TASK STATEMENT:
The records below hold a stretch from the line with "do 2 (rewrite" through the line with "set (n := a * 65536 + b * 256 + 0) in *."; return exactly those lines, ends included, and nothing more.

Records drawn from a dataset

* * * *

Lemma decode_tail1 cb d (l r : bytes) a : is_u 8 a -> (3 <= length r)%nat ->
  exists cb', decode_loop context (at_pos 0 cb d l r)
    (take 2 (encode_group context a 0 0) ++ replicate 2 (pad_ch context)) =
  Ret (at_pos 0 cb' (d + 2) (l ++ [a; 0; 0]) (drop 3 r)).
Proof.
  intros Ha Hr. assert (is_u 8 0) as H0 by (unfold is_u; lia).
  rewrite encode_group_sextets by done. cbn zeta.
  destruct (split_bytes_of_group a 0 0 Ha H0 H0) as (Hn & Ho0 & Ho1 & Ho2).
  set (n := a * 65536 + 0 * 256 + 0) in *.
  assert (sextet n 1 = 0) as Hs1 by (unfold sextet, n; change (2 ^ (6 * 1)) with 64; Z.to_euclidean_division_equations; lia).
  assert (sextet n 0 = 0) as Hs0 by (unfold sextet, n; change (2 ^ (6 * 0)) with 1; rewrite Z.div_1_r; Z.to_euclidean_division_equations; lia).
  pose proof (recombine n Hn) as Hc. rewrite Hs1, Hs0 in Hc.
  exists n. cbn [take replicate app decode_loop].
  do 2 (rewrite decode_char_value by apply sextet_range; dec_step). rewrite decode_char_pad. dec_step. rewrite decode_char_pad. cbn [cycle combined dummies dec_dest dec_pos].
  rewrite (decode_third _ _ l r _ n a 0 0) by done. cbn [mbind outcome_bind]. do 2 f_equal. lia.
Qed.

Lemma decode_tail2 cb d (l r : bytes) a b : is_u 8 a -> is_u 8 b -> (3 <= length r)%nat ->
  exists cb', decode_loop context (at_pos 0 cb d l r)
    (take 3 (encode_group context a b 0) ++ replicate 1 (pad_ch context)) =
  Ret (at_pos 0 cb' (d + 1) (l ++ [a; b; 0]) (drop 3 r)).
Proof.
  intros Ha Hb Hr. assert (is_u 8 0) as H0 by (unfold is_u; lia).
  rewrite encode_group_sextets by done. cbn zeta.
  destruct (split_bytes_of_group a b 0 Ha Hb H0) as (Hn & Ho0 & Ho1 & Ho2).
  set (n := a * 65536 + b * 256 + 0) in *.
  assert (sextet n 0 = 0) as Hs0 by (unfold sextet, n; change (2 ^ (6 * 0)) with 1; rewrite Z.div_1_r; Z.to_euclidean_division_equations; lia).
  pose proof (recombine n Hn) as Hc. rewrite Hs0 in Hc.
  exists n. cbn [take replicate app decode_loop].
  do 3 (rewrite decode_char_value by apply sextet_range; dec_step). rewrite decode_char_pad. cbn [cycle combined dummies dec_dest dec_pos].
  rewrite (decode_third _ _ l r _ n a b 0) by done. done.
Qed.

(** The groups that precede the last one, and what is left of the source. *)
Lemma split_source (src : bytes) : exists n, (length src / 3 = n)%nat /\ Z.to_nat (Z.quot (Z.of_nat (length src)) 3 * 3) = (3 * n)%nat /\
  (3 * n <= length src < 3 * n + 3)%nat.
Proof.
  exists (length src / 3)%nat. rewrite Z.quot_div_nonneg by lia. change 3 with (Z.of_nat 3) at 1 2. rewrite <- Nat2Z.inj_div.
  pose proof (Nat.div_mod_eq (length src) 3). pose proof (Nat.mod_upper_bound (length src) 3). lia.
Qed.

Lemma encode_tail_shape linePos a b c :
  fst (encode_groups context linePos [a; b; c]) = fst (encode_break context linePos) ++ encode_group context a b c.
Proof. cbn. by destruct (encode_break context linePos). Qed.

Lemma encode_finish_pad k (out sep g : bytes) : length g = 4%nat -> (k <= 4)%nat ->
  encode_finish context k (out ++ sep ++ g) = out ++ sep ++ take (4 - k) g ++ replicate k (pad_ch context).
Proof. intros. unfold encode_finish. rewrite take_tail_group by done. by rewrite <- !app_assoc. Qed.

(** The room that decoding [n] bytes takes: whole groups, and the NUL. *)
Definition decode_room (n : nat) : nat := Nat.max (3 * ((n + 2) / 3)) (n + 1).

(** The end of [base64_decode]: the buffer holds the bytes [src], [k] bytes of
    padding and what it held before. *)
Lemma decode_finish text src pad rest dest cb :
  decode_loop context (mk_decode 0 0 0 dest 0) text = Ret (at_pos 0 cb (zlen pad) (src ++ pad) rest) ->
  (1 <= length (pad ++ rest))%nat -> base64_decode context text dest = Ret (src ++ 0 :: drop 1 (pad ++ rest), zlen src).
Proof.
  intros Hl Hr. unfold base64_decode. rewrite Hl. cbn [mbind outcome_bind cycle negb Z.eqb dec_dest dec_pos dummies].
  replace (zlen (src ++ pad) - zlen pad) with (zlen src) by (unfold zlen; rewrite length_app; lia). rewrite <- app_assoc.
  unfold zlen. rewrite zinsert_Ret by (rewrite length_app; lia). cbn [mbind outcome_bind].
  rewrite Nat2Z.id, insert_app_r_alt, Nat.sub_diag by lia. destruct (pad ++ rest); [cbn in Hr; lia|done].
Qed.

Lemma decode_text src dest : is_bytes src -> (decode_room (length src) <= length dest)%nat ->
  exists pad, base64_decode context (base64_text context src) dest = Ret (src ++ 0 :: drop 1 (pad ++ drop (length (src ++ pad)) dest), zlen src) /\
    length (src ++ pad) = (3 * ((length src + 2) / 3))%nat.
Proof.
  intros Hb Hroom. unfold base64_text. destruct (split_source src) as (n & Hn & _ & Hr). rewrite Hn. unfold decode_room in *.
  assert (is_bytes (take (3 * n) src) /\ is_bytes (drop (3 * n) src)) as [Hb1 Hb2] by (apply Forall_app; by rewrite take_drop).
  assert (length (take (3 * n) src) = 3 * n)%nat as Hlf by (rewrite length_take; lia).
  assert (length (drop (3 * n) src) = length src - 3 * n)%nat as Hld by apply length_drop.
  destruct (decode_groups n (take (3 * n) src) 0 0 0 [] dest) as [cb Hg]; [lia|done|lia|]. cbn [app] in Hg. change (zlen (@nil Z)) with 0 in Hg.
  pose proof (take_drop (3 * n) src) as Hsrc. set (front := take (3 * n) src) in *.
  assert (3 <= length (drop (length front) dest) \/ length src = 3 * n)%nat as Hroom3.
  { rewrite length_drop. destruct (decide (length src = 3 * n)%nat); [by right|left]. assert ((length src + 2) / 3 = n + 1)%nat as E; [|lia].
    symmetry. apply (Nat.div_unique _ 3 _ (length src + 2 - 3 * (n + 1))); lia. }
  destruct (encode_groups context 0 front) as [out lp]. cbn [fst] in Hg.
  destruct (drop (3 * n) src) as [|a [|b [|c l] ] ]; cbn [length] in Hld; [| | |lia].
  - rewrite app_nil_r in Hsrc. clearbody front. subst front. exists []. rewrite app_nil_r. split.
    + apply (decode_finish _ src [] _ dest cb); [by rewrite app_nil_r|]. cbn. rewrite length_drop. lia.
    + assert ((length src + 2) / 3 = n)%nat as ->; [|lia]. symmetry. apply (Nat.div_unique _ 3 _ 2); lia.
  - apply Forall_cons in Hb2 as [Ha _]. destruct Hroom3 as [Hroom3|]; [|lia]. rewrite encode_tail_shape, encode_finish_pad by (done || lia).
    destruct (decode_tail1 cb 0 front (drop (length front) dest) a Ha Hroom3) as [cb' Ht]. exists [0; 0]. split.
    + rewrite <- Hsrc. replace (drop (length ((front ++ [a]) ++ [0; 0])) dest) with (drop 3 (drop (length front) dest)) by (rewrite drop_drop, !length_app; cbn; f_equal; lia).
      apply (decode_finish _ (front ++ [a]) [0; 0] _ dest cb'); [|cbn; lia]. rewrite decode_loop_app, Hg. cbn [mbind outcome_bind]. rewrite decode_loop_app, decode_sep. cbn [mbind outcome_bind].
      change (4 - 2)%nat with 2%nat. rewrite Ht. by rewrite <- (app_assoc front [a]).
    + rewrite length_app. cbn [length]. assert ((length src + 2) / 3 = n + 1)%nat as ->; [|lia]. symmetry. apply (Nat.div_unique _ 3 _ 0); lia.
  - apply Forall_cons in Hb2 as [Ha Hb2]. apply Forall_cons in Hb2 as [Hb' _]. destruct Hroom3 as [Hroom3|]; [|lia].
    rewrite encode_tail_shape, encode_finish_pad by (done || lia).
    destruct (decode_tail2 cb 0 front (drop (length front) dest) a b Ha Hb' Hroom3) as [cb' Ht]. exists [0]. split.
    + rewrite <- Hsrc. replace (drop (length ((front ++ [a; b]) ++ [0])) dest) with (drop 3 (drop (length front) dest)) by (rewrite drop_drop, !length_app; cbn; f_equal; lia).
      apply (decode_finish _ (front ++ [a; b]) [0] _ dest cb'); [|cbn; lia]. rewrite decode_loop_app, Hg. cbn [mbind outcome_bind]. rewrite decode_loop_app, decode_sep. cbn [mbind outcome_bind].
      change (4 - 1)%nat with 3%nat. rewrite Ht. by rewrite <- (app_assoc front [a; b]).
    + rewrite length_app. cbn [length]. assert ((length src + 2) / 3 = n + 1)%nat as ->; [|lia]. symmetry. apply (Nat.div_unique _ 3 _ 1); lia.
Qed.
End Codec64.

* * * *

EXERCISE RESPONSE:
  do 2 (rewrite decode_char_value by apply sextet_range; dec_step). rewrite decode_char_pad. dec_step. rewrite decode_char_pad. cbn [cycle combined dummies dec_dest dec_pos].
  rewrite (decode_third _ _ l r _ n a 0 0) by done. cbn [mbind outcome_bind]. do 2 f_equal. lia.
Qed.

Lemma decode_tail2 cb d (l r : bytes) a b : is_u 8 a -> is_u 8 b -> (3 <= length r)%nat ->
  exists cb', decode_loop context (at_pos 0 cb d l r)
    (take 3 (encode_group context a b 0) ++ replicate 1 (pad_ch context)) =
  Ret (at_pos 0 cb' (d + 1) (l ++ [a; b; 0]) (drop 3 r)).
Proof.
  intros Ha Hb Hr. assert (is_u 8 0) as H0 by (unfold is_u; lia).
  rewrite encode_group_sextets by done. cbn zeta.
  destruct (split_bytes_of_group a b 0 Ha Hb H0) as (Hn & Ho0 & Ho1 & Ho2).
  set (n := a * 65536 + b * 256 + 0) in *.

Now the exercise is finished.